• _What to do_: Find the line containing "intros Ha Hb Hs Hr. destruct (status_printed" in the entries below. Restate it and each line after it, word for word, up to and including the line containing "reason is read as an empty one. *)".

• _Extracted records_:
(* ===== verification/HTTPResponse.v ===== *)
(** Responses: the round trip of the status line and the fields through the printer
    and the parser. *)

From S2P Require Import Prelude ParseRules MimeDate HdrToken MimePrint URL URLFacts MimeScanner MimeHdr MimeHdrOps MimeHdrFacts MimeHdrRep MimeHdrAttach MimeCooked MimeHdrTheorems MimeParser MimeParserFacts MimeRoundtrip HTTP HTTPFacts HTTPRequest.
From Stdlib Require Import Ascii.

#[local] Opaque find_token.

(** ** The status line *)

Definition status_text (s : Z) : list Z := [ch "0" + s / 100; ch "0" + s / 10 mod 10; ch "0" + s mod 10].

Lemma status_cases (P : Z -> Prop) : Forall P (seqZ 100 900) -> forall s, 100 <= s <= 999 -> P s.
Proof. rewrite Forall_forall. intros F s Hs. apply F. apply elem_of_seqZ. lia. Qed.

(** A status of three digits. *)
Lemma status_printed s : 100 <= s <= 999 -> udec 20 s [] = status_text s /\ forallb is_digit (status_text s) = true.
Proof.
  revert s. apply status_cases. assert (E : forallb (fun s => bool_decide (udec 20 s [] = status_text s) && forallb is_digit (status_text s)) (seqZ 100 900) = true) by (by vm_compute).
  apply Forall_forall. intros s I. rewrite forallb_forall in E. apply list_elem_of_In in I. apply E in I. apply andb_true_iff in I as [I ?]. by apply bool_decide_eq_true in I.
Qed.

Lemma status_parsed s l : 100 <= s <= 999 -> next_digits (status_text s ++ CHAR_SP :: l) = CHAR_SP :: l /\ drop_while is_ws (status_text s ++ CHAR_SP :: l) = status_text s ++ CHAR_SP :: l /\
  http_parse_status (status_text s) = s.
Proof.
  intros Hs. destruct (status_printed s Hs) as [_ D]. unfold status_text in *. cbn [forallb] in D.
  apply andb_true_iff in D as [D3 D]. apply andb_true_iff in D as [D4 D]. apply andb_true_iff in D as [D5 _]. split_and!.
  - cbn [app next_digits]. by rewrite D3, D4, D5.
  - apply drop_while_id. cbn [app cur]. apply andb_true_iff in D3 as [D3 _]. apply Z.leb_le in D3. unfold is_ws, CHAR_SP, CHAR_HT. by rewrite !(proj2 (Z.eqb_neq _ _)) by lia.
  - revert s Hs D3 D4 D5. apply (status_cases (fun s => _ -> _ -> _ -> http_parse_status (status_text s) = s)).
    assert (E : forallb (fun s => http_parse_status (status_text s) =? s) (seqZ 100 900) = true) by (by vm_compute).
    apply Forall_forall. intros s I _ _ _. rewrite forallb_forall in E. apply list_elem_of_In in I. by apply E, Z.eqb_eq in I.
Qed.

Lemma version_skipped x l a b : 0 <= a <= 9 -> 0 <= b <= 9 -> response_version (version_text a b ++ CHAR_SP :: x :: l) = Some (CHAR_SP :: x :: l).
Proof. revert a b. apply (version_cases (fun a b => response_version (version_text a b ++ CHAR_SP :: x :: l) = Some (CHAR_SP :: x :: l))). repeat constructor. Qed.

Lemma status_value s : (ch "0" + s / 100 - ch "0") * 100 + (ch "0" + s / 10 mod 10 - ch "0") * 10 + (ch "0" + s mod 10 - ch "0") = s.
Proof. pose proof (Z.div_mod s 10). pose proof (Z.div_mod (s / 10) 10). rewrite Z.div_div in * by lia. change (10 * 10) with 100 in *. lia. Qed.

(** The reason: nothing, or text on one line without white space around it. *)
Definition reason_ok (r : list Z) : Prop :=
  r = [] \/ (is_space (cur r) = false /\ last_not is_space r /\ Forall (fun c => c <> CHAR_LF) r).

Definition status_line (a b s : Z) (r : list Z) : list Z := version_text a b ++ CHAR_SP :: status_text s ++ CHAR_SP :: r ++ crlf.

Lemma strip_reason r : r <> [] -> reason_ok r -> take 1 (r ++ [CHAR_CR]) ++ strip_end is_space (drop 1 (r ++ [CHAR_CR])) = r.
Proof.
  intros N [->|(F & L & _)]; [done|]. destruct r as [|c r]; [done|]. cbn [app take drop]. rewrite drop_0. cbn [app]. f_equal.
  rewrite strip_end_app by (by repeat constructor). apply strip_end_id. intros d Hd. apply L. destruct r; [done|]. exact Hd.
Qed.

Section line.
Variables (a b s : Z) (r : list Z).
Hypothesis Ha : 0 <= a <= 9.
Hypothesis Hb : 0 <= b <= 9.
Hypothesis Hs : 100 <= s <= 999.
Hypothesis Hr : reason_ok r.

Lemma response_fast : r <> [] -> response_fastpath (status_line a b s r) = Some (StatusLine (HTTP_VERSION a b) (Some s) (Some r)).
Proof.
  intros N. destruct (digit_char a Ha) as (D1 & _ & E1), (digit_char b Hb) as (D2 & _ & E2). destruct (status_printed s Hs) as [_ D]. unfold status_text in D. cbn [forallb] in D.
  apply andb_true_iff in D as [D3 D]. apply andb_true_iff in D as [D4 D]. apply andb_true_iff in D as [D5 _].
  assert (Ln : length (status_line a b s r) = (15 + length r)%nat) by (unfold status_line; cbn; rewrite length_app; cbn; lia).
  assert (Rest : drop 13 (take (length (status_line a b s r) - 1) (status_line a b s r)) = r ++ [CHAR_CR]).
  { rewrite Ln. replace (15 + length r - 1)%nat with (13 + (length r + 1))%nat by lia. unfold status_line, crlf. cbn. rewrite take_app_add. done. }
  unfold response_fastpath. rewrite Rest, strip_reason by done. rewrite Ln. rewrite (proj2 (Nat.leb_le _ _)) by (destruct r; [done|cbn; lia]).
  assert (S13 : is_space (nth 13 (status_line a b s r) 0) = false) by (destruct Hr as [->|[F _]]; [done|by destruct r]). rewrite S13.
  set (L := status_line a b s r) in *. change (nth 5 L 0) with (ch "0" + a). change (nth 7 L 0) with (ch "0" + b).
  change (nth 9 L 0) with (ch "0" + s / 100). change (nth 10 L 0) with (ch "0" + s / 10 mod 10). change (nth 11 L 0) with (ch "0" + s mod 10).
  change (xor_match _ (chars "HTTP/. ")) with true. by rewrite D1, D2, D3, D4, D5, status_value, E1, E2.
Qed.

(** Without a reason the line is too short for the fast path. *)
Lemma response_slow : r = [] -> response_fastpath (status_line a b s r) = None /\
  parse_response_line (status_line a b s r) = StatusLine (HTTP_VERSION a b) (Some s) (Some []).
Proof.
  intros ->. split; [done|]. destruct (status_parsed s crlf Hs) as (P1 & P2 & P3). unfold parse_response_line, status_line.
  pose proof (version_skipped (ch "0" + s / 100) [ch "0" + s / 10 mod 10; ch "0" + s mod 10; CHAR_SP; CHAR_CR; CHAR_LF] a b Ha Hb) as V.
  change (response_version (version_text a b ++ CHAR_SP :: status_text s ++ CHAR_SP :: [] ++ crlf) = Some (CHAR_SP :: status_text s ++ CHAR_SP :: crlf)) in V. rewrite V.
  change (drop 1 (CHAR_SP :: status_text s ++ CHAR_SP :: crlf)) with (status_text s ++ CHAR_SP :: crlf). rewrite P2. destruct (status_text s ++ CHAR_SP :: crlf) as [|c0 l0] eqn:E0; [done|]. rewrite P1, <- E0. cbn [app]. f_equal.
  - rewrite length_app. cbn [length app]. rewrite Nat.add_sub, take_app_length. by apply version_parsed.
  - rewrite length_app, Nat.add_sub, take_app_length. by f_equal.
Qed.
End line.

(** ** The round trip *)

Section roundtrip.
Context `{TokenDFA}.
Notation table := common_table.

(** What a response needs to be read back: a version of two digits, a status of
    three, a reason on one line without white space around it, and fields that are
    read back. *)
Record response_ok (a b s : Z) (reason : option (list Z)) (mh : MIMEHdrImpl) : Prop := {
  resp_version : 0 <= a <= 9 /\ 0 <= b <= 9;
  resp_status : 100 <= s <= 999;
  resp_reason : reason_ok (default [] reason) /\ short (default [] reason);
  resp_fields : hdr_rep mh /\ Forall (fun f => is_live f = true -> wire_ok f) (slots mh) /\ text_ok [] (hdr_text (slots mh))
}.

Lemma status_line_text a b s r : 0 <= a <= 9 -> 0 <= b <= 9 -> 100 <= s <= 999 -> reason_ok r -> text_line (status_line a b s r).
Proof.
  intros Ha Hb Hs Hr. destruct (status_printed s Hs) as [_ D]. exists (version_text a b ++ CHAR_SP :: status_text s ++ CHAR_SP :: r ++ [CHAR_CR]), (ch "H"). eexists. split_and!; try done.
  - unfold status_line. repeat (rewrite <- ?app_assoc; cbn [app]). done.
  - rewrite Forall_app, Forall_cons, Forall_app, Forall_cons, Forall_app. split_and!; [|done| |done| |by repeat constructor].
    + repeat (constructor; [unfold CHAR_LF, ch; cbn; lia|]). constructor.
    + apply Forall_forall. intros c I%list_elem_of_In. rewrite forallb_forall in D. apply D in I. intros ->. by vm_compute in I.
    + by destruct Hr as [->|(_ & _ & F)].
Qed.

Lemma response_line_read a b s r : 0 <= a <= 9 -> 0 <= b <= 9 -> 100 <= s <= 999 -> reason_ok r ->
  default (parse_response_line (status_line a b s r)) (response_fastpath (status_line a b s r)) = StatusLine (HTTP_VERSION a b) (Some s) (Some r).
Proof.
  intros Ha Hb Hs Hr. destruct (decide (r = [])) as [->|N]; [|by rewrite response_fast]. by destruct (response_slow a b s [] Ha Hb Hs Hr eq_refl) as [-> ->].
Qed.

Lemma response_text_line a b s reason mh : response_ok a b s reason mh ->
  first_line table (mkHTTP HTTP_TYPE_RESPONSE (HTTP_VERSION a b) (Resp reason s) mh) = status_line a b s (default [] reason).
Proof.
  intros [[Ha Hb] Hs _ _]. unfold first_line, status_line. cbn [m_u m_version]. rewrite version_printed by done. by destruct (status_printed s Hs) as [-> _].
Qed.

(** C15: The round trip of responses.  A response with a version of two digits, a status
    of three, a reason on one line and fields that are read back prints into a buffer
    that is big enough, and the parser makes of the text the same version, status and
    fields, but for the names that begin with an @, and the same reason, where no
    reason is read as an empty one. *)
Theorem response_roundtrip copy a b s reason mh len : response_ok a b s reason mh -> let hdr := mkHTTP HTTP_TYPE_RESPONSE (HTTP_VERSION a b) (Resp reason s) mh in
  (length (http_text table hdr) <= len)%nat -> Z.of_nat len <= MAX_LINE ->
  exists n parser hdr', http_hdr_print table hdr (Z.of_nat len) (mkPrint 0 0 []) = Some (true, mkPrint n 0 (http_text table hdr)) /\
    http_parser_parse_resp table http_parser_init copy false (http_text table hdr) (http_hdr_init HTTP_TYPE_RESPONSE) = Some (PARSE_DONE, [], parser, hdr') /\
    m_polarity hdr' = HTTP_TYPE_RESPONSE /\ m_version hdr' = HTTP_VERSION a b /\ m_u hdr' = Resp (Some (default [] reason)) s /\
    hdr_rep (m_fields_impl hdr') /\ contents (m_fields_impl hdr') = shown (contents mh).
Proof.
  intros R hdr L B. pose proof (response_text_line _ _ _ _ _ R) as T. destruct R as [[Ha Hb] Hs [Hr Sr] (Rm & Wm & Tm)].
  destruct (http_print_whole table hdr len) as [n Pr]; [cbn; lia|done| |done|].
  { eapply Forall_impl; [exact Wm|]. intros f Wf Lf. by apply Wf. }
  rewrite Pr. unfold http_text in *. unfold hdr in *. rewrite T in *. cbn [m_fields_impl] in *. clear T Pr hdr.
  destruct (scan_first_line mime_scanner_init (status_line a b s (default [] reason)) (hdr_text (slots mh)) init_fresh) as (S1 & G & R1 & R2 & R3 & Fr); [by apply status_line_text|lia|].
  unfold http_parser_parse_resp. cbn [http_parser_init m_parsing_http m_mime_parser m_scanner mime_parser_init]. rewrite G. cbn [mbind option_bind]. rewrite R1, R2, R3.
  rewrite response_line_read by done. unfold http_hdr_status_set, http_hdr_reason_set. cbn [http_hdr_version_set http_hdr_type_set http_hdr_init set_u m_u mbind option_bind bool_decide].
  change (m_u (http_hdr_version_set _ _)) with (Resp None 0). cbv beta iota. cbn [mbind option_bind set_u m_u]. rewrite str_set_short by done.
  rewrite wraps_id by lia.
  set (hh := mkHTTP HTTP_TYPE_RESPONSE (HTTP_VERSION a b) (Resp (Some (default [] reason)) s) mime_hdr_init).
  destruct (fields_parse (mkHTTPParser false (m_mime_parser (set_scanner (scanner S1) http_parser_init))) mh hh Fr eq_refl Wm Tm) as (q & mh' & X & Rm' & Cm).
  exists n, q, (set_fields mh' hh). split; [done|]. split; [exact X|by split_and!].
Qed.
End roundtrip.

• _Exercise solution_:
  intros Ha Hb Hs Hr. destruct (status_printed s Hs) as [_ D]. exists (version_text a b ++ CHAR_SP :: status_text s ++ CHAR_SP :: r ++ [CHAR_CR]), (ch "H"). eexists. split_and!; try done.
  - unfold status_line. repeat (rewrite <- ?app_assoc; cbn [app]). done.
  - rewrite Forall_app, Forall_cons, Forall_app, Forall_cons, Forall_app. split_and!; [|done| |done| |by repeat constructor].
    + repeat (constructor; [unfold CHAR_LF, ch; cbn; lia|]). constructor.
    + apply Forall_forall. intros c I%list_elem_of_In. rewrite forallb_forall in D. apply D in I. intros ->. by vm_compute in I.
    + by destruct Hr as [->|(_ & _ & F)].
Qed.

Lemma response_line_read a b s r : 0 <= a <= 9 -> 0 <= b <= 9 -> 100 <= s <= 999 -> reason_ok r ->
  default (parse_response_line (status_line a b s r)) (response_fastpath (status_line a b s r)) = StatusLine (HTTP_VERSION a b) (Some s) (Some r).
Proof.
  intros Ha Hb Hs Hr. destruct (decide (r = [])) as [->|N]; [|by rewrite response_fast]. by destruct (response_slow a b s [] Ha Hb Hs Hr eq_refl) as [-> ->].
Qed.

Lemma response_text_line a b s reason mh : response_ok a b s reason mh ->
  first_line table (mkHTTP HTTP_TYPE_RESPONSE (HTTP_VERSION a b) (Resp reason s) mh) = status_line a b s (default [] reason).
Proof.
  intros [[Ha Hb] Hs _ _]. unfold first_line, status_line. cbn [m_u m_version]. rewrite version_printed by done. by destruct (status_printed s Hs) as [-> _].
Qed.

(** C15: The round trip of responses.  A response with a version of two digits, a status
    of three, a reason on one line and fields that are read back prints into a buffer
    that is big enough, and the parser makes of the text the same version, status and
    fields, but for the names that begin with an @, and the same reason, where no
    reason is read as an empty one. *)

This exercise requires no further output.